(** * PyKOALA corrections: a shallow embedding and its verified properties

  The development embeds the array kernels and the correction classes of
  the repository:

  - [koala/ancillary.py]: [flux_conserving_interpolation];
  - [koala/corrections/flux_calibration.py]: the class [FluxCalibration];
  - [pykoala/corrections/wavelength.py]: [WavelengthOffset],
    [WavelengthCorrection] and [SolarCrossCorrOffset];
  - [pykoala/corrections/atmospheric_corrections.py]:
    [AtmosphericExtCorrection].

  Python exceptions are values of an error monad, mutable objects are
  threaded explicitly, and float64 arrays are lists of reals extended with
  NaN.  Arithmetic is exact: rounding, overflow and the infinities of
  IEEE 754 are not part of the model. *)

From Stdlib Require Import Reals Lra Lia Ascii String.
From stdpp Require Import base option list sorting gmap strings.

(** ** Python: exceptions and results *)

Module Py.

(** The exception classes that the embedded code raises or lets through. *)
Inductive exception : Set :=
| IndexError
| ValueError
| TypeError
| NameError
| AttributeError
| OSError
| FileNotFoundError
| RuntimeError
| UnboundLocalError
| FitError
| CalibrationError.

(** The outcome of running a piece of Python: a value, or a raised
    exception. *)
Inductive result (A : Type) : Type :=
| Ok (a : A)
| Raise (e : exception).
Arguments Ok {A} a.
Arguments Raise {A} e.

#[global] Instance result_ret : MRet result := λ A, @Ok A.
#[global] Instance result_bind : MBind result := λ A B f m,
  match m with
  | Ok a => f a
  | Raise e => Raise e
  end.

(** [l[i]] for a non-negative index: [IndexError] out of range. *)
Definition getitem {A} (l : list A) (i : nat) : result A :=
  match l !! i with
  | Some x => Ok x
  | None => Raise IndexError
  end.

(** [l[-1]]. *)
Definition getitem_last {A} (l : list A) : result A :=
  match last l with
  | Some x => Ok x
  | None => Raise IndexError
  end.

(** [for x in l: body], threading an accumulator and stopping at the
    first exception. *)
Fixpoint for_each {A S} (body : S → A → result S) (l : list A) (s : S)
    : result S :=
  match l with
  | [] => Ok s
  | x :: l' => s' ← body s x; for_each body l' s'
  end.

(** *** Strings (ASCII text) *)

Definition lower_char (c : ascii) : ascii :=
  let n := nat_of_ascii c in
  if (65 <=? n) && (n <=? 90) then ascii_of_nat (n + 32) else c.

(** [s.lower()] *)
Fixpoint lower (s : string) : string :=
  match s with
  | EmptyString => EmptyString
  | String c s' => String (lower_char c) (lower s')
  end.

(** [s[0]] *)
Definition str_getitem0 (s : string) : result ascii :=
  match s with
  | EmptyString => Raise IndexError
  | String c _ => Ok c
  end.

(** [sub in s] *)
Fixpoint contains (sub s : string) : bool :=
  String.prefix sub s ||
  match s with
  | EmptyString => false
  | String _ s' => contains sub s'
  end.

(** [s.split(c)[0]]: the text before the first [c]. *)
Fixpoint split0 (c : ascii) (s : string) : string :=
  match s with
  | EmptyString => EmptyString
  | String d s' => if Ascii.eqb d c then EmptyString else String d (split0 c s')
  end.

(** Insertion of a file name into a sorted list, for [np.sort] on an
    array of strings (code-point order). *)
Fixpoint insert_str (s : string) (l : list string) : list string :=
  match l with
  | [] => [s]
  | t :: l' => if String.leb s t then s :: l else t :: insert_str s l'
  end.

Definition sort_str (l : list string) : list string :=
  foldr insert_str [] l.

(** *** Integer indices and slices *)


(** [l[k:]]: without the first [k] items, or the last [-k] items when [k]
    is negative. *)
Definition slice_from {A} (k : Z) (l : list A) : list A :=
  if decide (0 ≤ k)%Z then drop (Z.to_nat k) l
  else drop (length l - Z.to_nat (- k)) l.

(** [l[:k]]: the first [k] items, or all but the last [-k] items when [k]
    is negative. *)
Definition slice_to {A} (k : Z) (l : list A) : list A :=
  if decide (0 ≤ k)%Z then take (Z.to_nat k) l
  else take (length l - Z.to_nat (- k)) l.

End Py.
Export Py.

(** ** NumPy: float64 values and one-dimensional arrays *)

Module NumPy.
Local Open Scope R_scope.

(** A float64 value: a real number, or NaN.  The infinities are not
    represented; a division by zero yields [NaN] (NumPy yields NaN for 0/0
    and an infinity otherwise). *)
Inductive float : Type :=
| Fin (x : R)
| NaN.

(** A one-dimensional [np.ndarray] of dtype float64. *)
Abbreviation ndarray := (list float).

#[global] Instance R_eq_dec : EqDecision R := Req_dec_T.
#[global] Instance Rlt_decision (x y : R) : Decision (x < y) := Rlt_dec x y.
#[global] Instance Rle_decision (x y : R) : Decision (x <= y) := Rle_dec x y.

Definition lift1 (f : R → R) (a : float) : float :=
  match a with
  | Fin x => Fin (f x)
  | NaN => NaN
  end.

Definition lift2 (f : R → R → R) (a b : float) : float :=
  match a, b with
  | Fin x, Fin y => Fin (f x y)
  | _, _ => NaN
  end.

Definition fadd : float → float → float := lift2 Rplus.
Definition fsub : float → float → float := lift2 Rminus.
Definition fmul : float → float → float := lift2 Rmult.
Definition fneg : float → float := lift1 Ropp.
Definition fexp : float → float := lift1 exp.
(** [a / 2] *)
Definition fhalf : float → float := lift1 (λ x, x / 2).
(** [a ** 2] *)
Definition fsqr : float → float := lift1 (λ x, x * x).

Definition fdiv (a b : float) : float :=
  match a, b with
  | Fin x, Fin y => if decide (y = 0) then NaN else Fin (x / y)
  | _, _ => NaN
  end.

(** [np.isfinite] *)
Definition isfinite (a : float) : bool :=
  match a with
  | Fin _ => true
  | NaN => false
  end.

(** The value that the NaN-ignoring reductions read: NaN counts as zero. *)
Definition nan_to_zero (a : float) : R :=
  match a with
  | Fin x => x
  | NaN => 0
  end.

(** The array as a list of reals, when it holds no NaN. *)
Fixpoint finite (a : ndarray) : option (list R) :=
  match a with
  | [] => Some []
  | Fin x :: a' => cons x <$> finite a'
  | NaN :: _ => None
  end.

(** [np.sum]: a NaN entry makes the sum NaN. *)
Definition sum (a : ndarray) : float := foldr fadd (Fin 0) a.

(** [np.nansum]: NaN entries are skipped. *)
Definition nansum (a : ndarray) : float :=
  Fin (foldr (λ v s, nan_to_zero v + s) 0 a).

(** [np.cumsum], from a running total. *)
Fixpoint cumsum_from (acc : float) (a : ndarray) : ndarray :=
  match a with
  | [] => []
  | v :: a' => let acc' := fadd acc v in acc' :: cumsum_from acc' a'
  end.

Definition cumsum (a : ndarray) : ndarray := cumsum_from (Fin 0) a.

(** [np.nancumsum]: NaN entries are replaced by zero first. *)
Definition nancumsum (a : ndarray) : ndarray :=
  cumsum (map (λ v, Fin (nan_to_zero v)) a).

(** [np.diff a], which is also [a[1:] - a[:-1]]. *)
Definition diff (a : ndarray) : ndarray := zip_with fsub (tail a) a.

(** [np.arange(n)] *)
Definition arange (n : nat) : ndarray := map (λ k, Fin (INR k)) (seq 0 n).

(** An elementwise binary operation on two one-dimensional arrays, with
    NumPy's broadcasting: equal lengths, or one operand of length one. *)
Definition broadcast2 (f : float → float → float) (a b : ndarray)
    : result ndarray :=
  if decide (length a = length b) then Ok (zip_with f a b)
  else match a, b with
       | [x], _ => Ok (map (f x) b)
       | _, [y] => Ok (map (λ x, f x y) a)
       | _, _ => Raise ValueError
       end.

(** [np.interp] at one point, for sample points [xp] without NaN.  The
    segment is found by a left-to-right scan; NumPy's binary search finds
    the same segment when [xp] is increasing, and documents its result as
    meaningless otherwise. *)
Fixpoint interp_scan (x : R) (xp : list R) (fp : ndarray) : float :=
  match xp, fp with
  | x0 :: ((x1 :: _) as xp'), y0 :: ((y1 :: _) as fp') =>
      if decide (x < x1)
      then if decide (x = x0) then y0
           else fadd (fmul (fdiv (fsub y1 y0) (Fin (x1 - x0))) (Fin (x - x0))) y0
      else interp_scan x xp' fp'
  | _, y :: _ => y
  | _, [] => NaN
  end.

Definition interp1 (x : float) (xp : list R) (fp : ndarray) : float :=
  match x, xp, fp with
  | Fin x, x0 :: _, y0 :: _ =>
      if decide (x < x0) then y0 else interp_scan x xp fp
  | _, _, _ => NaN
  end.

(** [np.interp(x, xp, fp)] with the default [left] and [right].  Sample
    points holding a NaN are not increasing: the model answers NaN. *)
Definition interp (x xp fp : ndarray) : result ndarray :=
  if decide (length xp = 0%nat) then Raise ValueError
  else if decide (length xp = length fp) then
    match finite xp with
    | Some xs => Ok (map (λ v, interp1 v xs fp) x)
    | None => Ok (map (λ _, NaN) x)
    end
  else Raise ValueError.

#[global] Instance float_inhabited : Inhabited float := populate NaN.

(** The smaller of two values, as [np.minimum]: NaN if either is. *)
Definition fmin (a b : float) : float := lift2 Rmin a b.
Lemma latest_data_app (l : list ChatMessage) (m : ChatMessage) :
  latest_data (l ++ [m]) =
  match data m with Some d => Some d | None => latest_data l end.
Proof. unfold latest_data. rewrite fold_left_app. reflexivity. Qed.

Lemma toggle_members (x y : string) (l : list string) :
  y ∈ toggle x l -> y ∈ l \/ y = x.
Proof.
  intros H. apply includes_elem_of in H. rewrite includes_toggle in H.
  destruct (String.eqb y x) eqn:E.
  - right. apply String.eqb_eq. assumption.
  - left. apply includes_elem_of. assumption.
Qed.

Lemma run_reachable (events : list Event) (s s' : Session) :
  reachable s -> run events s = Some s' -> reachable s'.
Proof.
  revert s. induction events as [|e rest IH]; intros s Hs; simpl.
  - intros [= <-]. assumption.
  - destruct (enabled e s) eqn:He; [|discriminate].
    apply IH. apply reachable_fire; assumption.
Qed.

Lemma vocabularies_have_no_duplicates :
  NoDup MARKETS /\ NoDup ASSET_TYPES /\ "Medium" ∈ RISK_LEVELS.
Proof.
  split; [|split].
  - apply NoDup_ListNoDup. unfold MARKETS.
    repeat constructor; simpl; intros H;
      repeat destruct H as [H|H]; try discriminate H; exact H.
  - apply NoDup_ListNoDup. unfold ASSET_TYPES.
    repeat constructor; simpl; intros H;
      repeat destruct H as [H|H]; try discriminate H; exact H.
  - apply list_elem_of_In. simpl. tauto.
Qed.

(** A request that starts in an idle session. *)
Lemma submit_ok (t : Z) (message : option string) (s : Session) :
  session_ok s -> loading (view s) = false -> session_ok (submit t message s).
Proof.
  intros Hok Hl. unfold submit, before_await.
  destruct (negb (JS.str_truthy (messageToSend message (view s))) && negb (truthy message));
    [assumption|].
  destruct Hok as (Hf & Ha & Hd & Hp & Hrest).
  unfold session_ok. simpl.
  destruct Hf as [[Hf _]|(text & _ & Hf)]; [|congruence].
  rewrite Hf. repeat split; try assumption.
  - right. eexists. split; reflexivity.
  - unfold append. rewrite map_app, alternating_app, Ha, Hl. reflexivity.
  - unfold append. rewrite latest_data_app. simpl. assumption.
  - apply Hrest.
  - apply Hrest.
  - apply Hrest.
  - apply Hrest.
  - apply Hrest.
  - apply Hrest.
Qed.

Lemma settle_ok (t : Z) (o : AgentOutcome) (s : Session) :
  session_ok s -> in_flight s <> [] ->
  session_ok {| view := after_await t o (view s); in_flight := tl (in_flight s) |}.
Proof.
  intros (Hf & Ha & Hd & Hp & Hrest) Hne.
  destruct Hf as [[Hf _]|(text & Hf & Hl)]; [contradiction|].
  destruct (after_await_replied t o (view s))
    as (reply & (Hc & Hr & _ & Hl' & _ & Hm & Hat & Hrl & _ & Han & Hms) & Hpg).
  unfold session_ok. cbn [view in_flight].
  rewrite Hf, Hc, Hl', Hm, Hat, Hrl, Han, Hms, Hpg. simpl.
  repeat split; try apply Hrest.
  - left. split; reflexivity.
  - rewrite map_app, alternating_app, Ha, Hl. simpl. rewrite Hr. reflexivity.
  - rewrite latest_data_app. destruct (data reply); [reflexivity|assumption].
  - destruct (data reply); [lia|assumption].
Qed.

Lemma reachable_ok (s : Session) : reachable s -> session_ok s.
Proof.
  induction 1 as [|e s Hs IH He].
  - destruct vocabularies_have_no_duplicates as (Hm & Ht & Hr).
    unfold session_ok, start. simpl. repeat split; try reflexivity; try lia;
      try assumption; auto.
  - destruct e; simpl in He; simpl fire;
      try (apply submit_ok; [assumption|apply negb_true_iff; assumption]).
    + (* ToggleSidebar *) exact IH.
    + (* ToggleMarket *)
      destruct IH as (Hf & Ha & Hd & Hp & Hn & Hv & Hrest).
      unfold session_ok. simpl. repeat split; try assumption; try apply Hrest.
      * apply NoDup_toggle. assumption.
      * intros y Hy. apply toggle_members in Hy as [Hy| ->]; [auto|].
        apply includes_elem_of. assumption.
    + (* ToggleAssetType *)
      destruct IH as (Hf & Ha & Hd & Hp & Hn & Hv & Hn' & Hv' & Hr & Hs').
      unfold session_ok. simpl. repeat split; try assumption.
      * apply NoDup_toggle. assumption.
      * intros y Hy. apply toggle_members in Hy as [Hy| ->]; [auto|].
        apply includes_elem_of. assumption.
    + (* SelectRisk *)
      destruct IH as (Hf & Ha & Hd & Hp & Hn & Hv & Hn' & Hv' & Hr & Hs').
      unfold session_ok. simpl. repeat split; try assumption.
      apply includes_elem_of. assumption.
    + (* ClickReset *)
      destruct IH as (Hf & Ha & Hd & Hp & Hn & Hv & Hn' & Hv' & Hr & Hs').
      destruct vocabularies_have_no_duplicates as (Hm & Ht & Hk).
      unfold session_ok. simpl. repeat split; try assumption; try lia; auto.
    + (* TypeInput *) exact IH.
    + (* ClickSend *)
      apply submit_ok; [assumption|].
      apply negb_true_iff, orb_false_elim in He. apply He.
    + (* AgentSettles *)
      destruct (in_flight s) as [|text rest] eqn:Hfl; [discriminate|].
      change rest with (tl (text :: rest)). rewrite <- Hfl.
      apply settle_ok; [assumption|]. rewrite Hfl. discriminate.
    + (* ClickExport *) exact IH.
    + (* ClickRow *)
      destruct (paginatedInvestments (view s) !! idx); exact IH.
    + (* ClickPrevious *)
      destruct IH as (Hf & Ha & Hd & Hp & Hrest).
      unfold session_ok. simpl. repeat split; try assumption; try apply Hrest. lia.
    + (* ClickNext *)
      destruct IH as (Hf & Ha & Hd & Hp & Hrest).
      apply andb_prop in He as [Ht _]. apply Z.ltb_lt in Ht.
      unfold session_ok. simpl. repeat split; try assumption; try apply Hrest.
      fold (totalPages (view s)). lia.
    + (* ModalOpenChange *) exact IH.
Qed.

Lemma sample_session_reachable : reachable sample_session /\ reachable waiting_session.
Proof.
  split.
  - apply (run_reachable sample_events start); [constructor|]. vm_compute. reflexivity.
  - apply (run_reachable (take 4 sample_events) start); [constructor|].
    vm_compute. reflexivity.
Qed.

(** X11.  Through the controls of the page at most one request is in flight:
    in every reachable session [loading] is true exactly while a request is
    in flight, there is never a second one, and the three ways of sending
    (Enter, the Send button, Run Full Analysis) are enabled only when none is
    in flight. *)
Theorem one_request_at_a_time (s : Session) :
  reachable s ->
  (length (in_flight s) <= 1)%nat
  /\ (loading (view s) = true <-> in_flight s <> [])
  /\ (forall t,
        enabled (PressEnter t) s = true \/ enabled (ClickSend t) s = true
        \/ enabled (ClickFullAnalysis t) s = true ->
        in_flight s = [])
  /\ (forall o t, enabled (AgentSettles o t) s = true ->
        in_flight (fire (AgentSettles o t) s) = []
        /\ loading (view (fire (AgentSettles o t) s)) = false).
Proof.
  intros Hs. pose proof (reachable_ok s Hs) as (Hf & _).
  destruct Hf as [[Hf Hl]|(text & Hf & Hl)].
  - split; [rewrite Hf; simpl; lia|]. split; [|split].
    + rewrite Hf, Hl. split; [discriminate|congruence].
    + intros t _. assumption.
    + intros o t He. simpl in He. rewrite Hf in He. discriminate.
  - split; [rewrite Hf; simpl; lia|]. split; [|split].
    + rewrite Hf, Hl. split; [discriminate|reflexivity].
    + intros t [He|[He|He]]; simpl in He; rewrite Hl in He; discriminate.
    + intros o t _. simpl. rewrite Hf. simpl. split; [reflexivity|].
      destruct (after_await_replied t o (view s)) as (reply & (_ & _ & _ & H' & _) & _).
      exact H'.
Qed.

═══

* **Problem to work on**:
Retype only the stretch of lines above starting at the one with "if decide (0 ≤ k)%Z then drop" and stopping at the one with "(** A float64", exactly as written, with both kept.

* **Solution**:
  if decide (0 ≤ k)%Z then drop (Z.to_nat k) l
  else drop (length l - Z.to_nat (- k)) l.

(** [l[:k]]: the first [k] items, or all but the last [-k] items when [k]
    is negative. *)
Definition slice_to {A} (k : Z) (l : list A) : list A :=
  if decide (0 ≤ k)%Z then take (Z.to_nat k) l
  else take (length l - Z.to_nat (- k)) l.

End Py.
Export Py.

(** ** NumPy: float64 values and one-dimensional arrays *)

Module NumPy.
Local Open Scope R_scope.

(** A float64 value: a real number, or NaN.  The infinities are not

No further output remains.